What is concurrency control in distributed database?

What is concurrency control in distributed database?

Concurrency control is the activity of co- ordinating concurrent accesses to a data- base in a multiuser database management system (DBMS). Concurrency control per- mits users to access a database in a multi- programmed fashion while preserving the illusion that each user is executing alone on a dedicated system.

How concurrency control is performed in distributed database?

Concurrency controlling techniques ensure that multiple transactions are executed simultaneously while maintaining the ACID properties of the transactions and serializability in the schedules.

What are the concurrency control techniques in DBMS?

Concurrency Control Techniques

  • (i) enforce isolation among transactions.
  • (ii) preserve database consistency through consistency preserving execution of transactions.
  • (iii) resolve read-write and write-read conflicts.

What is the purpose of concurrency control in distributed DBMS?

Concurrency Control in Database Management System is a procedure of managing simultaneous operations without conflicting with each other. It ensures that Database transactions are performed concurrently and accurately to produce correct results without violating data integrity of the respective Database.

What are the main problems in concurrency control?

The concurrency control has the following three main problems:

  • Lost updates.
  • Dirty read (or uncommitted data).
  • Unrepeatable read (or inconsistent retrievals).

What are concurrency control protocols?

The concurrency control protocols ensure the atomicity, consistency, isolation, durability and serializability of the concurrent execution of the database transactions. Therefore, these protocols are categorized as: Lock Based Concurrency Control Protocol. Time Stamp Concurrency Control Protocol.

What is concurrency problems in DBMS?

Description. Concurrency problems occur when multiple transactions execute concurrently in an uncontrolled manner. Dirty Read Problem, Unrepeatable Read Problem, Lost Update Problem, Phantom read Problem are the concurrency problems in DBMS.

What are the two concurrency problems?

Concurrency control is important because the simultaneous execution of transactions over a shared database can create several data integrity and consistency problems. The three main problems are lost updates, uncommitted data, and inconsistent retrievals.

How serializability is used in concurrency control?

Serializability is the classical concurrency scheme. It ensures that a schedule for executing concurrent transactions is equivalent to one that executes the transactions serially in some order. It assumes that all accesses to the database are done using read and write operations.
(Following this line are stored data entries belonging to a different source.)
Lemma each_app {A} (l1 l2 : list A) f : each (l1 ++ l2) f ≈ (_ ← each l1 f; each l2 f).
Proof.
  induction l1 as [|x l1 IH]; cbn [each app]; [by rewrite seq_ret|]. rewrite seq_seq. by setoid_rewrite IH.
Qed.

Section loops.
Context {V : Type} {parse : bytes → outcome (option (V * nat))} {encode : V → bytes} {good : V → Prop}
  `{!Clients.Wire parse encode good}.

(** How each reaction is performed, and that a value is handled by performing
    the reactions to it. *)
Context (sock : Z) (react : V → list Clients.reaction) (perform : Clients.reaction → program unit) (on : V → program unit).
Context (on_performs : ∀ v, on v ≈ each (react v) perform) (on_untouched : ∀ v, untouched sock (on v)).

Abbreviation drained b := (Clients.drain_buffer parse react (length b) b).

Lemma fed_drain b packets out rest :
  drained b = Ret (out, rest) →
  fed sock (drain_loop parse on b) packets ≈ (_ ← each out perform; mret (packets, rest)).
Proof.
  revert out. induction b as [b IH] using (induction_ltof1 _ (@length char)). unfold ltof in IH. intros out Hd.
  unfold drain_loop. rewrite fed_iter. destruct b as [|c b].
  { injection Hd as <- <-. rewrite fed_ret. cbn [each]. rewrite !seq_ret. reflexivity. }
  destruct (Clients.wire_reads (c :: b)) as (r & Hp & Hr). rewrite Hp. cbn [of_outcome].
  rewrite fed_untouched by apply untouched_ret. rewrite seq_ret. destruct r as [[v n]|].
  - rewrite (Clients.drained_some react _ v n Hp) in Hd.
    destruct (Clients.drained_total react (drop n (c :: b))) as (out' & rest' & Hd' & _).
    rewrite Hd' in Hd. injection Hd as <- <-. rewrite fed_untouched by apply on_untouched. rewrite seq_seq.
    setoid_rewrite fed_ret. setoid_rewrite seq_ret. cbn.
    setoid_rewrite (IH (drop n (c :: b)) ltac:(rewrite length_drop; simpl in *; lia) out' Hd').
    rewrite (on_performs v), each_app, seq_seq. reflexivity.
  - rewrite (Clients.drained_none react _ Hp) in Hd. injection Hd as <- <-. rewrite fed_ret. cbn [each]. rewrite !seq_ret. reflexivity.
Qed.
How to control concurrency in a distributed DBMS?

Locking-based concurrency control systems can use either one-phase or two-phase locking protocols. In this method, each transaction locks an item before use and releases the lock as soon as it has finished using it. This locking method provides for maximum concurrency but does not always enforce serializability.
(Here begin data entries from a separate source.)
(* ===== verification/Network.v ===== *)
(** * Network: client programs and the broker together

    A process of threads, each a program of [Calls], beside the broker with its
    sessions. A connection is the session at the broker's end, the bytes the
    client has written and the broker has not read, and how much of what the
    broker has sent the client has read. The broker handles what one [recv] of
    a session returned as one step ([Programs.alone_is_sequential]), and its
    own writes are taken; between any two calls of the clients it may take any
    number of steps. A client that writes to a connection the broker has closed
    may be killed by SIGPIPE. *)

From ITree Require Import Core.ITreeDefinition.
From S2P Require Import Prelude Text BinaryProtocol RespParser Lmdb Storage Signing Keystore Metrics Broker Session Clients Calls.

Module Network.

(** ** Connections *)

(** The broker's end: not accepted yet, a session, or closed. *)
Inductive peer := Queued | Live (m : Session.Session) | Gone.

Record conn := mkConn {
  side : peer;
  to_broker : bytes;        (* written by the client, not read by the broker *)
  got : nat;                (* how many bytes the client has read *)
  client_open : bool;
}.
#[global] Instance conn_fields : Fields conn := λ c, mkConn (side c) (to_broker c) (got c) (client_open c).

Record world (env : Type) := mkWorld {
  broker : Broker.Broker env;
  keystore : Keystore.TrustedKeyStore;
  conns : gmap Z conn;      (* by the client's descriptor, which also names the session *)
  next_sock : Z;
  console : list bytes;     (* std::cout *)
  errors : list bytes;      (* std::cerr *)
  vars : gmap var Z;
}.
Arguments mkWorld {env}.
Arguments broker {env} _.
Arguments keystore {env} _.
Arguments conns {env} _.
Arguments next_sock {env} _.
Arguments console {env} _.
Arguments errors {env} _.
Arguments vars {env} _.
#[global] Instance world_fields env : Fields (world env) := λ w,
  mkWorld (broker w) (keystore w) (conns w) (next_sock w) (console w) (errors w) (vars w).

Section world.
Context {env : Type}.
Implicit Types w : world env.

(** What the broker has sent on a connection. *)
Definition stream w (x : Z) : bytes := concat (Broker.sent (Broker.outbox (broker w)) x).

Definition set_conn w (x : Z) (c : conn) : world env := w <| conns ::= <[x := c]> |>.

Definition value w (v : var) : Z := default 0 (vars w !! v).

(** ** Answers of the operating system *)

(** The port of [src/main.cpp]. *)
Definition broker_port : Z := 6379.

(** The broker listens on every local address: 127.0.0.0/8, and 0.0.0.0, which
    a connecting socket takes for the own machine. *)
Definition is_local (address : Z) : bool := (address =? 0) || (Z.shiftr address 24 =? 127).

Definition listens w (address port : Z) : bool :=
  negb (Broker.shutdown_requested_ (broker w)) && is_local address && (port =? broker_port).

Definition gone (p : peer) : bool := match p with Gone => true | _ => false end.

(** The bytes that [recv] finds. *)
Definition unread w (x : Z) (c : conn) : bytes := drop (got c) (stream w x).

(** What a call of a client does and answers; [None]: it blocks. The answers of
    [socket], [connect] and the clocks are those of the schedule ([-1] is a
    failure). *)
Definition handle (ans : Z) {A} (e : callE A) (w : world env) : option (world env * A) :=
  match e in callE A return option (world env * A) with
  | Socket =>
      if ans =? -1 then Some (w, -1) else Some (w <| next_sock ::= Z.succ |>, next_sock w)
  | ConnectTo sock address port =>
      if (ans =? -1) || negb (listens w address port) then Some (w, -1)
      else Some (set_conn w sock (mkConn Queued [] 0 true), 0)
  | Write sock data =>
      match conns w !! sock with
      | Some c =>
          if client_open c && negb (gone (side c))
          then Some (set_conn w sock (c <| to_broker ::= λ b, b ++ data |>), tt) else Some (w, tt)
      | None => Some (w, tt)
      end
  | Recv sock size =>
      match conns w !! sock with
      | Some c =>
          if negb (client_open c) then Some (w, [])
          else
            match take size (unread w sock c) with
            | [] => if gone (side c) then Some (w, []) else None
            | packet => Some (set_conn w sock (c <| got ::= λ n, (n + length packet)%nat |>), packet)
            end
      | None => Some (w, [])
      end
  | CloseSocket sock =>
      match conns w !! sock with
      | Some c => Some (set_conn w sock (c <| client_open := false |>), tt)
      | None => Some (w, tt)
      end
  | Print text => Some (w <| console ::= λ l, l ++ [text] |>, tt)
  | Report text => Some (w <| errors ::= λ l, l ++ [text] |>, tt)
  | Sleep _ => Some (w, tt)
  | GetChar => Some (w, tt)
  | Now => Some (w, ans)
  | Load v => Some (w, value w v)
  | Store v z => Some (w <| vars ::= <[v := z]> |>, tt)
  | Increment v => Some (w <| vars ::= <[v := value w v + 1]> |>, value w v + 1)
  | Spawn _ _ | Join _ | Exit _ | Raise _ => None
  end.

(** A write to a connection the broker has closed: the first ones are taken,
    until the kernel knows, and then one raises SIGPIPE; [-1] says that it
    does. *)
Definition broken_pipe (ans : Z) {A} (e : callE A) (w : world env) : bool :=
  match e with
  | Write sock _ =>
      match conns w !! sock with
      | Some c => client_open c && gone (side c) && (ans =? -1)
      | None => false
      end
  | _ => false
  end.
End world.

(** ** Steps *)

Inductive label :=
| App (thread : nat) (ans : Z)                                (* a thread of the process *)
| Accept (x : Z) (now : Z)                                    (* the accept loop *)
| Serve (x : Z) (now : Z) (clk : Session.clock)               (* a session reads *)
| Timeout (x : Z) (now : Z)                                   (* its recv times out *)
| Hangup (x : Z).                                             (* its recv returns 0 *)

(** [Killed]: by SIGPIPE, which none of the programs handles. *)
Inductive status := Running | Exited (code : Z) | Aborted (what : string) | Killed.

Record process (env : Type) := mkProcess {
  here : world env;
  threads : gmap nat (program unit);        (* 0 is the thread of main *)
  next_thread : nat;
  ended : status;
}.
Arguments mkProcess {env}.
Arguments here {env} _.
Arguments threads {env} _.
Arguments next_thread {env} _.
Arguments ended {env} _.

(** The lambdas the process starts threads with, by number, on the values they
    capture. *)
Definition text := nat → list Z → program unit.

Section steps.
Context `{LmdbOps env txn} `{HashOrder} `{Sodium}.
Implicit Types w : world env.

(** How much a session's [recv] reads at once. *)
Definition RECV_SIZE : nat := 4096.

(** One turn of [Session::run] on what [recv] reported. *)
Definition session_turn w (x : Z) (c : conn) (m : Session.Session) (ev : Session.recv_event) : option (world env) :=
  match Session.run [ev] (Session.mkState m (broker w) (keystore w)) with
  | (s, Ret over) =>
      Some (set_conn (w <| broker := Session.broker s |> <| keystore := Session.keystore s |>) x
              (c <| side := if over : bool then Gone else Live (Session.me s) |>))
  | _ => None
  end.

Definition broker_step (l : label) w : option (world env) :=
  match l with
  | Accept x now =>
      match conns w !! x with
      | Some (mkConn Queued _ _ _ as c) =>
          let b := fst (Broker.accept_client x (broker w)) in
          Some (set_conn (w <| broker := b |>) x
                  (c <| side := if bool_decide (x ∈ Broker.sessions_ b) then Live (Session.new_session x now) else Gone |>))
      | _ => None
      end
  | Serve x now clk =>
      match conns w !! x with
      | Some (mkConn (Live m) ((_ :: _) as data) _ _ as c) =>
          session_turn w x (c <| to_broker := drop RECV_SIZE data |>) m
            (Session.RecvData now (λ _, clk) (take RECV_SIZE data))
      | _ => None
      end
  | Timeout x now =>
      match conns w !! x with
      | Some (mkConn (Live m) [] _ _ as c) => session_turn w x c m (Session.RecvTimeout now)
      | _ => None
      end
  | Hangup x =>
      match conns w !! x with
      | Some (mkConn (Live m) [] _ false as c) => session_turn w x c m Session.RecvClosed
      | _ => None
      end
  | App _ _ => None
  end.

(** The end of the process, which closes its sockets. *)
Definition finish (st : status) (p : process env) : process env :=
  mkProcess (here p <| conns ::= fmap (λ c, c <| client_open := false |>) |>) ∅ (next_thread p) st.

(** A call of the thread [i]; the end of [main] is the end of the process. *)
Definition thread_step (txt : text) (i : nat) (ans : Z) (p : process env) : option (process env) :=
  match threads p !! i with
  | None => None
  | Some t =>
      let continue w t' := Some (mkProcess w (<[i := t']> (threads p)) (next_thread p) Running) in
      match observe t with
      | RetF _ =>
          if bool_decide (i = 0%nat) then Some (finish (Exited 0) p)
          else Some (mkProcess (here p) (delete i (threads p)) (next_thread p) Running)
      | TauF t' => continue (here p) t'
      | @VisF _ _ _ X e k =>
          match e in callE A return (A → program unit) → option (process env) with
          | Spawn body captured => λ k,
              let j := next_thread p in
              Some (mkProcess (here p) (<[j := txt body captured]> (<[i := k j]> (threads p))) (S j) Running)
          | Join j => λ k, if bool_decide (threads p !! j = None) then continue (here p) (k tt) else None
          | Exit code => λ _, Some (finish (Exited code) p)
          | Raise what => λ _, Some (finish (Aborted what) p)
          | e => λ k,
              if broken_pipe ans e (here p) then Some (finish Killed p)
              else
                match handle ans e (here p) with
                | Some (w, a) => continue w (k a)
                | None => None
                end
          end k
      end
  end.

Definition step (txt : text) (l : label) (p : process env) : option (process env) :=
  match l with
  | App i ans => thread_step txt i ans p
  | _ => (λ w, mkProcess w (threads p) (next_thread p) (ended p)) <$> broker_step l (here p)
  end.

Definition start (w : world env) (main : program unit) : process env :=
  mkProcess w {[ 0%nat := main ]} 1 Running.

(** Whatever the schedule. *)
Inductive reaches (txt : text) (w : world env) (main : program unit) : process env → Prop :=
| reaches_start : reaches txt w main (start w main)
| reaches_step p l p' : reaches txt w main p → step txt l p = Some p' → reaches txt w main p'.

(** ** A schedule to evaluate

    The broker first, then the threads in the order they were started, [main]
    last: whenever [main] sleeps, everything else has come to rest. *)
Definition candidates (p : process env) : list label :=
  concat ((λ xc, [Accept (fst xc) 0; Serve (fst xc) 0 (Session.mkClock 0 0); Hangup (fst xc)]) <$>
    map_to_list (conns (here p))) ++
  ((λ i, App i 0) <$> seq 1 (next_thread p)) ++ [App 0 0].

Definition eager_step (txt : text) (p : process env) : option (process env) :=
  fold_right (λ l r, match step txt l p with Some p' => Some p' | None => r end) None (candidates p).

Fixpoint eager (txt : text) (fuel : nat) (p : process env) : process env :=
  match fuel with
  | O => p
  | S f => match eager_step txt p with Some p' => eager txt f p' | None => p end
  end.

Lemma eager_step_some txt p p' : eager_step txt p = Some p' → ∃ l, step txt l p = Some p'.
Proof.
  unfold eager_step. induction (candidates p) as [|l ls IH]; [done|]. cbn [fold_right].
  destruct (step txt l p) as [q|] eqn:E; [intros [= <-]; eauto|done].
Qed.

Lemma eager_reaches txt w main n p : reaches txt w main p → reaches txt w main (eager txt n p).
Proof.
  revert p. induction n as [|n IH]; intros p Hp; [done|]. cbn [eager].
  destruct (eager_step txt p) as [p'|] eqn:E; [|done]. apply IH.
  destruct (eager_step_some txt p p' E) as [l Hl]. by eapply reaches_step.
Qed.
End steps.

(** A machine with a broker that has just been started on an empty database. *)
Definition fresh_world : world MemLmdb :=
  mkWorld (Broker.new_broker ∅) Keystore.new_store ∅ 3 [] [] ∅.

(** A program on such a machine, under the schedule above. *)
Definition run `{HashOrder} `{Sodium} (txt : text) (fuel : nat) (main : program unit) : process MemLmdb :=
  eager txt fuel (start fresh_world main).

Lemma run_reached `{HashOrder} `{Sodium} txt fuel main : reaches txt fresh_world main (run txt fuel main).
Proof. apply eager_reaches, reaches_start. Qed.

End Network.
How does Distributed Optimistic concurrency control algorithm work?

Distributed optimistic concurrency control algorithm extends optimistic concurrency control algorithm. For this extension, two rules are applied − Rule 1 − According to this rule, a transaction must be validated locally at all sites when it executes.
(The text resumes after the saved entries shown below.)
Lemma triple_open who connected host port :
  (∀ x, triple (new_conn x) connected (λ _, new_conn x)) → triple resting (open_socket who connected host port) new_conn.
Proof.
  intros Hc. eapply triple_bind; [apply triple_socket|]. intros sock. destruct (sock =? -1) eqn:E1.
  - eapply triple_bind; [apply triple_report; [apply opened_stable|apply opened_blind]|]. intros ?.
    apply triple_ret. intros w [Hr _]. by apply no_conn.
  - apply Z.eqb_neq in E1. eapply triple_bind; [by apply triple_connect|]. intros r. cbn beta. destruct (r =? -1).
    + eapply triple_bind; [apply triple_report; [apply opened_stable|apply opened_blind]|]. intros ?.
      eapply triple_bind; [|intros ?; apply triple_ret, no_conn].
      apply triple_call; [done|intros ?; apply resting_stable|]. intros ans w w' a [Hr Hs]. cbn [handle].
      destruct Hs as [?|(_ & Hn & _)]; [done|]. rewrite Hn. by intros [= <- _].
    + eapply triple_bind; [apply Hc|]. intros ?. by apply triple_ret.
Qed.

(** An answer that is parsed and ignored. *)
Lemma triple_outcome {A} P (m : outcome A) : is_ret m = true → triple P (of_outcome m) (λ _, P).
Proof. destruct m; [|done..]. intros _. by apply triple_ret. Qed.

(** A loop, and one that passes on an object. *)
Lemma triple_each {A} P (l : list A) f :
  (∀ x, x ∈ l → triple P (f x) (λ _, P)) → triple P (each l f) (λ _, P).
Proof.
  induction l as [|x l IH]; intros Hf; [by apply triple_ret|].
  eapply triple_bind; [apply Hf; by left|]. intros ?. apply IH. intros y Hy. apply Hf. by right.
Qed.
How does locking-based concurrency control protocols work?

Locking-based concurrency control protocols use the concept of locking data items. A lock is a variable associated with a data item that determines whether read/write operations can be performed on that data item. Generally, a lock compatibility matrix is used which states whether a data item can be locked by two transactions at the same time.

Which is the best approach to concurrency control?

This approach is called optimistic concurrency control technique. In this approach, a transaction’s life cycle is divided into the following three phases − Execution Phase − A transaction fetches data items to memory and performs operations upon them.